In a possible implementation, the number of to-be-interacted sentence features is E, and a process of determining the e-th content interaction feature, includes: inputting the user-record representation feature and the e-th to-be-interacted sentence feature into the fusion layer, to obtain the e-th content interaction feature output by the fusion layer, where e is a positive integer, e≤E, and E is a positive integer.

In a possible implementation, the process of determining the e-th content interaction feature includes: determining the e-th similarity representation feature and the e-th information-difference representation feature according to the user-record representation feature and the e-th to-be-interacted sentence feature, where the e-th similarity representation feature represents information similarity between the user-record representation feature and the e-th to-be-interacted sentence feature, the e-th information-difference representation feature represents an information differentiation between the user-record representation feature and the e-th to-be-interacted sentence feature; and splicing the user-record representation feature, the e-th to-be-interacted sentence feature, the e-th similarity representation feature, and the e-th information-difference representation feature, to obtain the e-th content interaction feature.

In a possible implementation, the e-th similarity representation feature is determined according to a dot product between the user-record representation feature and the e-th to-be-interacted sentence feature.

In a possible implementation, the e-th information-difference representation feature is determined according to the difference between the user-record representation feature and the e-th to-be-interacted sentence feature.

In a possible implementation, the second determining subunit is specifically configured to: determine the to-be-used semantic matching result according to a to-be-used text search result and the matching prediction result, where the to-be-used text search result is determined according to a preset search algorithm, the to-be-used user record, and the at least one to-be-used sentence.

In a possible implementation, the at least one to-be-used sentence includes at least one semantic matching sentence, and the to-be-used semantic matching result includes a semantic matching score between the to-be-used user record and each semantic matching sentence.

The summary determining device 800 further includes: a matching updating unit configured to select at least one reference sentence satisfying a preset reference condition from the at least one semantic matching sentence according to the semantic matching score between the to-be-used user record and each semantic matching sentence; determine a distance penalty score of each semantic matching sentence according to a text position of the at least one reference sentence and a text position of each semantic matching sentence; and update the semantic matching score between the to-be-used user record and each semantic matching sentence by using the distance penalty score of each semantic matching sentence.

In a possible implementation, the number of semantic matching sentences is E, where E is a positive integer.

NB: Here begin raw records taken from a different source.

Definition spec_anomaly_rule (anomalies : list string) : list string :=
  match anomalies with
  | [] => []
  | _ => ["Anomalies: " +:+ String.concat "; " anomalies]
  end.

Definition spec_narrative (s : summary) : string :=
  let parts :=
    spec_rule "Resting HR" "bpm" (of_Z 3) (stats s RestingHr)
    ++ spec_rule "HRV" "ms" (of_Z 6) (stats s Hrv)
    ++ spec_anomaly_rule (anomalies s) in
  match parts with
  | [] => "No notable changes detected in the last period."
  | _ => String.concat " " parts
  end.

End SummarySpec.

(** ** A small table for examples

    Three days ending on 2024-01-05 (ordinal 738890).  The last day has
    three rows: row 3 is the earliest of them although it was inserted
    after row 2, and row 4 repeats the timestamp of row 2. *)

Definition example_row (i : Z) (at_ : string) (rhr : Z)
    (hrv_ temp spo2_ : option pyfloat) : measurement :=
  {| rowid := i; measured_at := at_; resting_hr := Some rhr; hrv := hrv_;
     respiratory_rate := None; body_temp := temp; spo2 := spo2_;
     notes := None; created_at := "2024-01-05 12:00:00" |}.

Definition example_db : list measurement :=
  [ example_row 1 "2024-01-03T08:00:00" 60
      (Some (Fin 50)) (Some (Fin 38.2)) (Some (Fin 90));
    example_row 2 "2024-01-05T09:00:00" 66
      (Some (Fin 40)) None None;
    example_row 3 "2024-01-05T07:00:00" 63
      (Some (Fin 45)) (Some (Fin 37)) (Some (Fin 97));
    example_row 4 "2024-01-05T09:00:00" 67
      (Some (Fin 44)) (Some (Fin 36.6)) (Some (Fin 93.5)) ].

Definition example_today : Z := 738890.

(** [a] is not after [b] in the order of the text column. *)
Definition at_most (a b : measurement) : Prop :=
  String.leb (measured_at a) (measured_at b) = true.

(** [a] comes before [b] in ascending [measured_at] order, the row inserted
    first coming first among rows with the same text. *)
Definition before (a b : measurement) : Prop :=
  String.ltb (measured_at a) (measured_at b) = true
  ∨ (measured_at a = measured_at b ∧ rowid a < rowid b).

(** Rowids grow in insertion order. *)
Definition rowids_increase (db : list measurement) : Prop :=
  StronglySorted (λ a b, rowid a < rowid b) db.

(** A filter argument that is a calendar date [YYYY-MM-DD]. *)
Definition well_formed_date (s : string) : bool :=
  match ymd_prefix (list_ascii_of_string s) with
  | Some [] => true
  | _ => false
  end.

(** The WHERE clause that [list_measurements] runs for its two arguments. *)
Definition where_clause (date : string → option string)
    (since until : option string) (r : measurement) : bool :=
  if truthy since && truthy until then
    date_between date (default "" since) (default "" until) r
  else if truthy since then date_ge date (default "" since) r
  else true.

(** Payloads of the examples. *)
Definition example_clock : clock :=
  {| utcnow_isoformat := "2024-01-05T12:00:00.000000";
     sqlite_now := "2024-01-05 12:00:00" |}.

Definition example_payload (data : gmap string json) : payload :=
  {| p_measured_at := None; p_notes := None; p_data := data |}.

(** The arithmetic of [pct_change] on binary64 numbers, to evaluate the
    example of the specification with the rounding of the machine. *)
Definition pct_change_binary64 (old new : PrimFloat.float)
  : option PrimFloat.float :=
  if PrimFloat.eqb old 0%float then None
  else Some (PrimFloat.mul
               (PrimFloat.div (PrimFloat.sub new old) (PrimFloat.abs old))
               100%float).

(** The arithmetic of [simple_trend] on binary64 numbers, for a series
    without gaps of two values or more, to evaluate examples with the
    rounding and the overflow of the machine. *)
Fixpoint index_binary64 (i : nat) : PrimFloat.float :=
  match i with
  | O => 0%float
  | S j => PrimFloat.add (index_binary64 j) 1%float
  end.

Definition sum_binary64 (xs : list PrimFloat.float) : PrimFloat.float :=
  fold_left PrimFloat.add xs 0%float.

Definition simple_trend_binary64 (ys : list PrimFloat.float)
  : PrimFloat.float :=
  let n := index_binary64 (length ys) in
  let xs := index_binary64 <$> seq 0 (length ys) in
  let x_mean := PrimFloat.div (sum_binary64 xs) n in
  let y_mean := PrimFloat.div (sum_binary64 ys) n in
  let num :=
    sum_binary64
      (zip_with (λ x y, PrimFloat.mul (PrimFloat.sub x x_mean)
                                      (PrimFloat.sub y y_mean)) xs ys) in
  let den :=
    sum_binary64
      ((λ x, PrimFloat.mul (PrimFloat.sub x x_mean)
                           (PrimFloat.sub x x_mean)) <$> xs) in
  PrimFloat.div num den.

(** The window of [days] days ending today lies within what [timedelta]
    and [datetime] can represent. *)
Definition window_in_range (today days : Z) : Prop :=
  Z.abs (days - 1) ≤ 999999999 ∧ 1 ≤ today - (days - 1) ≤ max_ordinal.

(** [int(request.args.get("days", 7))] *)
Definition days_of_arg (arg : option string) : result Z :=
  match arg with
  | Some a => int_of_string a
  | None => Ok 7
  end.

Definition no_stat : stat :=
  {| s_first := None; s_last := None; s_avg := None; s_change_pct := None;
     s_slope := None |}.

(** [date(measured_at) <= ?] *)
Definition date_le (date : string → option string) (hi : string)
    (r : measurement) : bool :=
  match date (measured_at r) with
  | Some d => String.leb d hi
  | None => false
  end.

(** * Properties *)

(** ** The error monad *)

Lemma bind_Ok {A B} (m : result A) (f : A → result B) (b : B) :
  m ≫= f = Ok b ↔ ∃ a, m = Ok a ∧ f a = Ok b.
Proof.
  destruct m as [a|e]; simpl; split.
  - eauto.
  - by intros (a' & [= <-] & ?).
  - done.
  - by intros (a' & ? & ?).
Qed.

Lemma traverse_Ok_map {A B} (f : A → result B) (g : A → B) (l : list A) :
  (∀ x, x ∈ l → f x = Ok (g x)) → traverse f l = Ok (map g l).
Proof.
  induction l as [|x l IH]; intros Hf; simpl; [done|].
  rewrite (Hf x) by left. simpl.
  rewrite IH; [done|]. intros y Hy. apply Hf. by right.
Qed.

Lemma getitem_lookup {A} (l : list A) (i : nat) (x : A) :
  l !! i = Some x → getitem l (Z.of_nat i) = Ok x.
Proof.
  intros Hl. unfold getitem.
  assert ((Z.of_nat i <? 0) = false) as Hi by (apply Z.ltb_ge; lia).
  cbv zeta. rewrite !Hi, Nat2Z.id, Hl. done.
Qed.

(** ** Arithmetic *)

Lemma of_nat_S_nonzero (k : nat) : feqb (of_nat (S k)) (of_Z 0) = false.
Proof.
  unfold of_nat, of_Z, feqb. apply not_true_is_false.
  rewrite Qeq_bool_iff. unfold Qeq. simpl. lia.
Qed.

Lemma of_Z_nonzero (z : Z) : z ≠ 0 → feqb (of_Z z) (of_Z 0) = false.
Proof.
  intros Hz. unfold of_Z, feqb. apply not_true_is_false.
  rewrite Qeq_bool_iff. unfold Qeq. simpl. lia.
Qed.

Lemma feqb_fabs_zero (x : pyfloat) :
  feqb (fabs x) (of_Z 0) = feqb x (of_Z 0).
Proof.
  destruct x as [[num den]| |]; simpl; try done.
  apply eq_true_iff_eq. rewrite !Qeq_bool_iff. unfold Qeq. simpl. lia.
Qed.

Lemma truediv_nonzero (x y : pyfloat) :
  feqb y (of_Z 0) = false → truediv x y = Ok (fdiv x y).
Proof. intros Hy. unfold truediv. by rewrite Hy. Qed.

(** ** [mean] and [pct_change] *)

Lemma present_Some {A} (l : list A) : present (Some <$> l) = l.
Proof. induction l as [|x l IH]; simpl; [done|]. by f_equal. Qed.

Lemma present_nil_iff {A} (vals : list (option A)) :
  present vals = [] ↔ Forall (λ v, v = None) vals.
Proof.
  induction vals as [|[v|] vals IH]; simpl.
  - split; [constructor | done].
  - split; [done | by inversion 1].
  - rewrite IH. split; [by constructor | by inversion 1].
Qed.

Lemma present_reverse {A} (vals : list (option A)) :
  present (reverse vals) = reverse (present vals).
Proof.
  induction vals as [|[v|] vals IH]; simpl; [done| |].
  - rewrite !reverse_cons. unfold present in *.
    rewrite omap_app, IH. done.
  - rewrite reverse_cons. unfold present in *.
    rewrite omap_app, IH. simpl. by rewrite app_nil_r.
Qed.

Lemma mean_present (l : list pyfloat) :
  mean (Some <$> l)
  = Ok (match l with
        | [] => None
        | _ => Some (fdiv (sum l) (of_nat (length l)))
        end).
Proof.
  unfold mean. rewrite present_Some. destruct l as [|x l]; [done|].
  cbn [length]. by rewrite truediv_nonzero by apply of_nat_S_nonzero.
Qed.

Lemma pct_change_Some (f l : pyfloat) :
  pct_change (Some f) (Some l) = spec_change_pct (Some f) (Some l).
Proof.
  unfold pct_change, spec_change_pct.
  destruct (feqb f (of_Z 0)) eqn:Hf; [done|].
  by rewrite truediv_nonzero by by rewrite feqb_fabs_zero.
Qed.

(** ** Sums of finite values *)

Lemma fold_left_Qplus (l : list Q) (a : Q) :
  (fold_left Qplus l a == a + Qsum l)%Q.
Proof.
  revert a. induction l as [|x l IH]; intros a; simpl.
  - ring.
  - rewrite IH. ring.
Qed.

Lemma fold_left_fadd_Fin (l : list Q) (a : Q) :
  fold_left fadd (Fin <$> l) (Fin a) = Fin (fold_left Qplus l a).
Proof. revert a. induction l as [|x l IH]; intros a; simpl; [done|apply IH]. Qed.

Lemma Qsum_nonneg (l : list Q) : Forall (λ q, 0 <= q)%Q l → (0 <= Qsum l)%Q.
Proof.
  induction 1 as [|x l Hx _ IH]; simpl; [apply Qle_refl|].
  replace 0%Q with (0 + 0)%Q by done. by apply Qplus_le_compat.
Qed.

(** ** Least squares over the rationals *)

Section LeastSquares.

Variable pts : list (Q * Q).

Local Open Scope Q_scope.

Let S1 := Qsum (map (λ _, 1) pts).
Let Sx := Qsum (map (λ p, p.1) pts).
Let Sy := Qsum (map (λ p, p.2) pts).
Let Sxx := Qsum (map (λ p, p.1 * p.1) pts).
Let Sxy := Qsum (map (λ p, p.1 * p.2) pts).
Let Syy := Qsum (map (λ p, p.2 * p.2) pts).

Lemma sse_expand (a b : Q) :
  sse pts a b
  == Syy - 2 * a * Sy - 2 * b * Sxy + a * a * S1 + 2 * a * b * Sx
     + b * b * Sxx.
Proof.
  unfold sse, S1, Sx, Sy, Sxx, Sxy, Syy.
  induction pts as [|[x y] l IH]; simpl.
  - ring.
  - rewrite IH. ring.
Qed.

Lemma line_sq_expand (u v : Q) :
  Qsum (map (λ p, (u + v * p.1) ^ 2) pts)
  == u * u * S1 + 2 * u * v * Sx + v * v * Sxx.
Proof.
  unfold S1, Sx, Sxx.
  induction pts as [|[x y] l IH]; simpl.
  - ring.
  - rewrite IH. ring.
Qed.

A process of determining a distance penalty score of an e-th semantic matching sentence includes: determining a distance set corresponding to the e-th semantic matching sentence based on a distance between a text position of each reference sentence and a text position of the e-th semantic matching sentence; performing preset statistical analysis processing on the distance set corresponding to the e-th semantic matching sentence, to obtain a to-be-used distance corresponding to the e-th semantic matching sentence; and determining the distance penalty score of the e-th semantic matching sentence according to the to-be-used distance corresponding to the e-th semantic matching sentence.

The summary determining unit 804 includes: a first selecting subunit and a third determining subunit.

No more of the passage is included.